Exercise instructions:
An exact restatement of the records below is expected.

*** Opening of The data ***

#[local] Instance accept_all_accepting : AcceptingAdapter unit.
Proof. split; intros req n r n' E; injection E as <- <-; done. Qed.

Definition mm_blank : ue_mm_ctx :=
  MmCtx UE_MM_POWERED_OFF UE_MM_PROC_IDLE UE_MM_STEP_NONE UE_MM_CAUSE_NONE UE_REJECT_TEMPORARY
    0 false 0 0 0 [] [] [] [] UE_MM_REG_INITIAL UE_MM_REG_TRIGGER_EXPLICIT_REQUEST 0.
Definition mm_home_sim : ue_mm_ctx :=
  ue_mm_set_profile (ue_mm_init mm_blank true true)
    (Some (str "001010000000001")) (Some (str "001")) (Some (str "01")).
Definition mm_searching : ue_mm_ctx := ue_mm_request_register mm_home_sim.
Definition mm_registering : ue_mm_ctx := ue_mm_transition_to_registering mm_searching.

Lemma mm_home_sim_reachable : mm_reachable (mm_home_sim, tt).
Proof. eapply reach_step; [apply reach_init|apply st_profile]. Qed.
Lemma mm_searching_reachable : mm_reachable (mm_searching, tt).
Proof. eapply reach_step; [apply mm_home_sim_reachable|apply st_register]. Qed.
Lemma mm_registering_reachable : mm_reachable (mm_registering, tt).
Proof. eapply reach_step; [apply mm_searching_reachable|by apply st_transition]. Qed.

Lemma mm_reachable_invariant_witness :
  mm_phase_ok mm_registering /\ 0 <= mm_retry_count mm_registering <= 2
  /\ mm_last_reject_cause_code mm_registering = UE_MM_REG_REJECT_NONE.
Proof. apply (mm_reachable_invariant mm_registering tt), mm_registering_reachable. Defined.

Lemma mm_home_only_by_accept_witness :
  mm_state (ue_mm_on_registration_accept mm_registering) = UE_MM_REGISTERED_HOME
  /\ mm_register_requested mm_registering = true.
Proof.
  split; [reflexivity|].
  eapply (mm_home_only_by_accept mm_registering tt _ tt mm_registering_reachable).
  - apply st_accept.
  - reflexivity.
  - discriminate.
Defined.

(** Cell found at once, no answer: the response wait and both retries time
    out. *)
Definition mm_silent_run : list mm_event :=
  [EvTick 1200; EvCellFound; EvTick 2400; EvTick 3600; EvCellFound; EvTick 4800; EvTick 6000;
   EvCellFound; EvTick 7200; EvTick 8400].

Lemma mm_registration_terminates_witness :
  7 <= mm_ticks mm_silent_run
  /\ mm_run (firstn 9 mm_silent_run) (mm_searching, tt)
     <> mm_run mm_silent_run (mm_searching, tt)
  /\ exists mm', mm_run mm_silent_run (mm_searching, tt) = Some (mm', tt)
       /\ mm_last_cause mm' = UE_MM_CAUSE_REGISTRATION_TIMEOUT /\ mm_waiting mm' = false.
Proof.
  split; [vm_compute; discriminate|]. split; [vm_compute; discriminate|].
  eexists. split; [vm_compute; reflexivity|]. split; [reflexivity|].
  eapply (mm_registration_terminates mm_home_sim tt mm_silent_run _ tt mm_home_sim_reachable).
  - reflexivity.
  - cbn. unfold UE_MM_TIMEOUT_MS. lia.
  - vm_compute. discriminate.
  - vm_compute. reflexivity.
Defined.

Example mm_cell_found_registers_example :
  exists mm', ue_mm_on_cell_found mm_searching tt = Some (mm', tt)
    /\ mm_state mm' = UE_MM_REGISTERING.
Proof.
  destruct (mm_cell_found_registers mm_searching tt mm_searching_reachable eq_refl ltac:(exact I))
    as (r & [] & mm' & _ & E & Hs & _).
  exists mm'. split; [exact E|exact Hs].
Defined.

Example mm_reject_outcome_example :
  mm_state (ue_mm_on_registration_reject mm_registering UE_MM_REG_REJECT_CONGESTION)
    = UE_MM_SEARCHING
  /\ mm_state (ue_mm_on_registration_reject mm_registering UE_MM_REG_REJECT_ILLEGAL_UE)
     = UE_MM_DEREGISTERED.
Proof.
  split.
  - apply (mm_reject_outcome mm_registering tt UE_MM_REG_REJECT_CONGESTION
             mm_registering_reachable eq_refl).
  - apply (mm_reject_outcome mm_registering tt UE_MM_REG_REJECT_ILLEGAL_UE
             mm_registering_reachable eq_refl).
Defined.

*** Close of The data ***

Solution to the exercise:
#[local] Instance accept_all_accepting : AcceptingAdapter unit.
Proof. split; intros req n r n' E; injection E as <- <-; done. Qed.

Definition mm_blank : ue_mm_ctx :=
  MmCtx UE_MM_POWERED_OFF UE_MM_PROC_IDLE UE_MM_STEP_NONE UE_MM_CAUSE_NONE UE_REJECT_TEMPORARY
    0 false 0 0 0 [] [] [] [] UE_MM_REG_INITIAL UE_MM_REG_TRIGGER_EXPLICIT_REQUEST 0.
Definition mm_home_sim : ue_mm_ctx :=
  ue_mm_set_profile (ue_mm_init mm_blank true true)
    (Some (str "001010000000001")) (Some (str "001")) (Some (str "01")).
Definition mm_searching : ue_mm_ctx := ue_mm_request_register mm_home_sim.
Definition mm_registering : ue_mm_ctx := ue_mm_transition_to_registering mm_searching.

Lemma mm_home_sim_reachable : mm_reachable (mm_home_sim, tt).
Proof. eapply reach_step; [apply reach_init|apply st_profile]. Qed.
Lemma mm_searching_reachable : mm_reachable (mm_searching, tt).
Proof. eapply reach_step; [apply mm_home_sim_reachable|apply st_register]. Qed.
Lemma mm_registering_reachable : mm_reachable (mm_registering, tt).
Proof. eapply reach_step; [apply mm_searching_reachable|by apply st_transition]. Qed.

Lemma mm_reachable_invariant_witness :
  mm_phase_ok mm_registering /\ 0 <= mm_retry_count mm_registering <= 2
  /\ mm_last_reject_cause_code mm_registering = UE_MM_REG_REJECT_NONE.
Proof. apply (mm_reachable_invariant mm_registering tt), mm_registering_reachable. Defined.

Lemma mm_home_only_by_accept_witness :
  mm_state (ue_mm_on_registration_accept mm_registering) = UE_MM_REGISTERED_HOME
  /\ mm_register_requested mm_registering = true.
Proof.
  split; [reflexivity|].
  eapply (mm_home_only_by_accept mm_registering tt _ tt mm_registering_reachable).
  - apply st_accept.
  - reflexivity.
  - discriminate.
Defined.

(** Cell found at once, no answer: the response wait and both retries time
    out. *)
Definition mm_silent_run : list mm_event :=
  [EvTick 1200; EvCellFound; EvTick 2400; EvTick 3600; EvCellFound; EvTick 4800; EvTick 6000;
   EvCellFound; EvTick 7200; EvTick 8400].

Lemma mm_registration_terminates_witness :
  7 <= mm_ticks mm_silent_run
  /\ mm_run (firstn 9 mm_silent_run) (mm_searching, tt)
     <> mm_run mm_silent_run (mm_searching, tt)
  /\ exists mm', mm_run mm_silent_run (mm_searching, tt) = Some (mm', tt)
       /\ mm_last_cause mm' = UE_MM_CAUSE_REGISTRATION_TIMEOUT /\ mm_waiting mm' = false.
Proof.
  split; [vm_compute; discriminate|]. split; [vm_compute; discriminate|].
  eexists. split; [vm_compute; reflexivity|]. split; [reflexivity|].
  eapply (mm_registration_terminates mm_home_sim tt mm_silent_run _ tt mm_home_sim_reachable).
  - reflexivity.
  - cbn. unfold UE_MM_TIMEOUT_MS. lia.
  - vm_compute. discriminate.
  - vm_compute. reflexivity.
Defined.

Example mm_cell_found_registers_example :
  exists mm', ue_mm_on_cell_found mm_searching tt = Some (mm', tt)
    /\ mm_state mm' = UE_MM_REGISTERING.
Proof.
  destruct (mm_cell_found_registers mm_searching tt mm_searching_reachable eq_refl ltac:(exact I))
    as (r & [] & mm' & _ & E & Hs & _).
  exists mm'. split; [exact E|exact Hs].
Defined.

Example mm_reject_outcome_example :
  mm_state (ue_mm_on_registration_reject mm_registering UE_MM_REG_REJECT_CONGESTION)
    = UE_MM_SEARCHING
  /\ mm_state (ue_mm_on_registration_reject mm_registering UE_MM_REG_REJECT_ILLEGAL_UE)
     = UE_MM_DEREGISTERED.
Proof.
  split.
  - apply (mm_reject_outcome mm_registering tt UE_MM_REG_REJECT_CONGESTION
             mm_registering_reachable eq_refl).
  - apply (mm_reject_outcome mm_registering tt UE_MM_REG_REJECT_ILLEGAL_UE
             mm_registering_reachable eq_refl).
Defined.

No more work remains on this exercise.